Thursday, April 17, 2008

Dad

...and here's one about my Dad, sadly gone (but not forgotten!). I think I'm a pretty good mix of my Mum and my Dad...

My Dad's name was John. He was a great guy, although I didn't really appreciate that for most of my life, maybe my whole life. People say that being a parent is the most satisfying or fulfilling thing they've done, and maybe that's so. But for me, it's the most frustrating thing I've ever done. I'm used to dealing with computers. You tell them what to do and they do it. If they do something different or wrong, it isn't the computers fault, it's mine, because I programmed it wrongly. Kids are different. You tell them what you want them to do and they go and do something completely different, or not not at all. If a kid were something you got from Toys R Us, you'd go and get your money back because it doesn't work properly.

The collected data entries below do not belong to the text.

(** The id a notification puts into the cache, given the set before it. *)
Definition inserted_by (n : Notification) (set : gset string) : option string :=
  match n with
  | DidChange e p w =>
      match head (contentChanges e) with
      | Some _ => if path_mismatch e p then None else remembered p w set
      | None => None
      end
  | _ => None
  end.

(** Two records for the same id are more than [n] positions apart. *)
Definition spaced (n : nat) (ids : list string) : Prop :=
  ∀ i j c, i < j → ids !! i = Some c → ids !! j = Some c → i + n < j.

(** *** Scenarios for the examples *)

Definition quiet : Outcomes :=
  {| homedirThrows := false; recordThrows := false;
     fallbackRecordThrows := false |}.

(** An edit at line 3, character 4 of [path] that inserts [inserted],
    while the provider's last completion is [last] with id [id], issued
    for document [doc]. *)
Definition edit_event (path inserted : string) : TextDocumentChangeEvent :=
  {| contentChanges :=
       [{| text := inserted; range_start := {| line := 3; character := 4 |} |}];
     fsPath := path |}.

Definition provider_with (doc last : string) (id : option string)
    : CompletionProvider :=
  {| lastCompletionText := last; _document := Some doc;
     lastCompletionId := id; hasRecordCompletionInteraction := true |}.

Definition edit (path inserted doc last : string) (id : option string)
    (w : Outcomes) : Notification :=
  DidChange (edit_event path inserted) (provider_with doc last id) w.

(** The user accepts the completion with id [id] in [/src/a.ts]. *)
Definition accept (id : string) : Notification :=
  edit "/src/a.ts" "return x + y" "/src/a.ts" "return x + y" (Some id) quiet.

(** An edit for id [c], then ten edits for ten other ids, then another
    edit for [c]. *)
Definition eviction_run : list Notification :=
  accept "c"
  :: (accept <$> ["a1"; "a2"; "a3"; "a4"; "a5"; "a6"; "a7"; "a8"; "a9"; "a10"])
  ++ [accept "c"].

(** An event that carries no content change. *)
Definition empty_event : TextDocumentChangeEvent :=
  {| contentChanges := []; fsPath := "/src/a.ts" |}.

(** A completion text of two lines. *)
Definition two_lines : string :=
  "if (x) {" +:+ String (Ascii.ascii_of_nat 10) "}".

(** An editor on [src/a.ts] with lines 2 to 5 selected. *)
Definition editor_a : ContextRegistry.TextEditor :=
  {| ContextRegistry.document_fsPath := "src/a.ts";
     ContextRegistry.selection_isEmpty := false;
     ContextRegistry.selection_start := {| line := 1; character := 0 |};
     ContextRegistry.selection_end := {| line := 4; character := 7 |};
     ContextRegistry.selectedText := "const x = 1" |}.

(** The file is added twice, then a selection of it. *)
Definition pinning : list ContextRegistry.Command :=
  [ContextRegistry.AddFile (Some editor_a);
   ContextRegistry.AddFile (Some editor_a);
   ContextRegistry.AddSelection (Some editor_a) "token-1"].

(** *** Observations used by the run-level statements *)

(** The start of the range of the first content change of a change
    notification: what the handler passes to [incrementStrokes]. *)
Definition edit_position (n : Notification) : option (Z * Z) :=
  match n with
  | DidChange e _ _ =>
      (λ changes, (line (range_start changes), character (range_start changes)))
        <$> head (contentChanges e)
  | _ => None
  end.

Definition is_change (n : Notification) : bool :=
  match n with
  | DidChange _ _ _ => true
  | _ => false
  end.

(** *** Commands that do not reach [addContextItem] *)

(** An [addSelectionToContext] invocation that finds no editor or an
    empty selection. *)
Definition without_selection (c : ContextRegistry.Command) : bool :=
  match c with
  | ContextRegistry.AddSelection (Some ed) _ =>
      ContextRegistry.selection_isEmpty ed
  | ContextRegistry.AddSelection None _ => true
  | ContextRegistry.AddFile _ => false
  end.

(** An invocation that builds no item: no editor, or no selection. *)
Definition builds_no_item (c : ContextRegistry.Command) : bool :=
  match c with
  | ContextRegistry.AddFile None => true
  | ContextRegistry.AddFile (Some _) => false
  | _ => without_selection c
  end.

So, my Dad was, I think, and in retrospect, a good guy. A very good guy. We all (or mostly anyway) think that about our father, but I really think he was. I remember his patience, which had to be stretched pretty thin dealing with four kids. I remember how he'd turn red before he'd lose his patience, but not so often that it's the main thing I remember. I remember he had a quiet way about him, a gentle way, that drew people to him, made people comfortable and open around him. I remember he smiled a lot. He had a funny sense of humor that I may have inherited, and many of his so called 'Scottish Jokes' (read: Silly) live on in me.

Jazz was a big part of my Dad's life, of who he was. Creativity, actually, was really what he was about. He had a creative side to him, that had long ago been subsumed by the need to take care of his family, but in his later years he began to exercise his creativity again, through taking an Art degree through the Open University (like todays online Courses), through pottery, through painting and drawing, and just being interested in the world around him.

Years later, when I became more aware of the world around me, not just as somewhere to live, but as somewhere to appreciate at many levels, I came upon the poem 'If' by Rudyard Kipling. Maybe it was my Mum or maybe my Dad who first showed that to me, but years later, after his death, it spoke to me as a Father to his Son. The qualities that he tried, by example, to show to me, are all there, and when I read that poem it makes me think of him.

So now I have two kids who I try to parent, and Adam has learned 'If', and he doesn't appreciate it either. And I play both kids 'Peter and the Wolf' by Prokofiev, and they don't appreciate that. And I listen to old Jazz tunes, and try to be patient, and do my best to guide and educate and encourage the kids to be open, and generous, and thoughtful, and loving, and free of hate, and honest - and they don't appreciate any of it, just as I never appreciated my Father. But maybe one day, they will, I hope, as I appreciate my Father now, and as I carry him with me, every day, to try and be as good a man as he was.